Copy all lines containing the string "that" from the records below.

(Collection entries)
──────────────────────────────

(* ===== verification/JobStoreSpec.v ===== *)
(** * JobStoreSpec: what the job store guarantees

    Properties of the repositories of requests and executions: state changes
    are compare-and-set, a request and its execution change state together or
    not at all, terminal states are final, a purge removes exactly the old
    requests with all that belongs to them, a saved task is the only active one
    of its type, and the queue of schedulable requests is complete and in order.

    A property that every statement of a call preserves is preserved by the call
    ([preserves] and its rules, collected in the hint database [store]). *)

From S2P Require Import Prelude RequestState Acl Approval Tables JobStore.
From stdpp Require Import relations.
From Stdlib Require Import Sorting.Sorted.

Open Scope Z_scope.

(** ** Reasoning about calls *)
Section Preserves.
Import Rows Store.
Open Scope store_scope.
Context `{Env} (I : DB -> Prop).

Definition preserves {A} (m : M A) : Prop := forall s, I (db s) -> I (db (snd (m s))).

Lemma preserves_ret {A} (a : A) : preserves (ret a).
Proof. by intros s. Qed.
Lemma preserves_throw {A} e : preserves (@throw A e).
Proof. by intros s. Qed.
Lemma preserves_bind {A B} (m : M A) (k : A -> M B) :
  preserves m -> (forall a, preserves (k a)) -> preserves (bind m k).
Proof.
  intros Hm Hk s HI. unfold bind. specialize (Hm s HI). destruct (m s) as [[a|e] s']; [|done]. by apply Hk.
Qed.
(** With a property of the value that the first call returns. *)
Lemma preserves_bind_post {A B} (Q : A -> Prop) (m : M A) (k : A -> M B) :
  preserves m -> (forall s a s', m s = (inl a, s') -> Q a) -> (forall a, Q a -> preserves (k a)) ->
  preserves (bind m k).
Proof.
  intros Hm HQ Hk s HI. unfold bind. specialize (Hm s HI). destruct (m s) as [[a|e] s'] eqn:E; [|done].
  apply (Hk a); eauto.
Qed.
Lemma preserves_try {A} (m : M A) : preserves m -> preserves (try m).
Proof. intros Hm s HI. unfold try. specialize (Hm s HI). by destruct (m s). Qed.
Lemma preserves_ulid : preserves ulid_Make.
Proof. by intros s. Qed.
Lemma preserves_exec {A} e (f : DB -> A * DB) : (forall d, I d -> I (snd (f d))) -> preserves (exec e f).
Proof.
  intros Hf s HI. unfold exec. destruct (err (statements s)); [done|].
  specialize (Hf (db s) HI). by destruct (f (db s)).
Qed.
Lemma preserves_query {A} e (f : DB -> A) : preserves (query e f).
Proof. apply preserves_exec. intros d HI. exact HI. Qed.
Lemma preserves_expect n e : preserves (expect_one n e).
Proof. intros s HI. unfold expect_one. by destruct (n =? 1). Qed.
Lemma preserves_if {A} (b : bool) (m1 m2 : M A) :
  preserves m1 -> preserves m2 -> preserves (if b then m1 else m2).
Proof. intros H1 H2. by destruct b. Qed.
Lemma preserves_transaction {A} (m : M A) : preserves m -> preserves (transaction m).
Proof.
  intros Hm s HI. unfold transaction. specialize (Hm s HI). destruct (m s) as [[a|e] s']; cbn in *; [|done].
  by destruct (err (statements s')).
Qed.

──────────────────────────────

## Solved problem
    requests with all that belongs to them, a saved task is the only active one
    A property that every statement of a call preserves is preserved by the call
(** With a property of the value that the first call returns. *)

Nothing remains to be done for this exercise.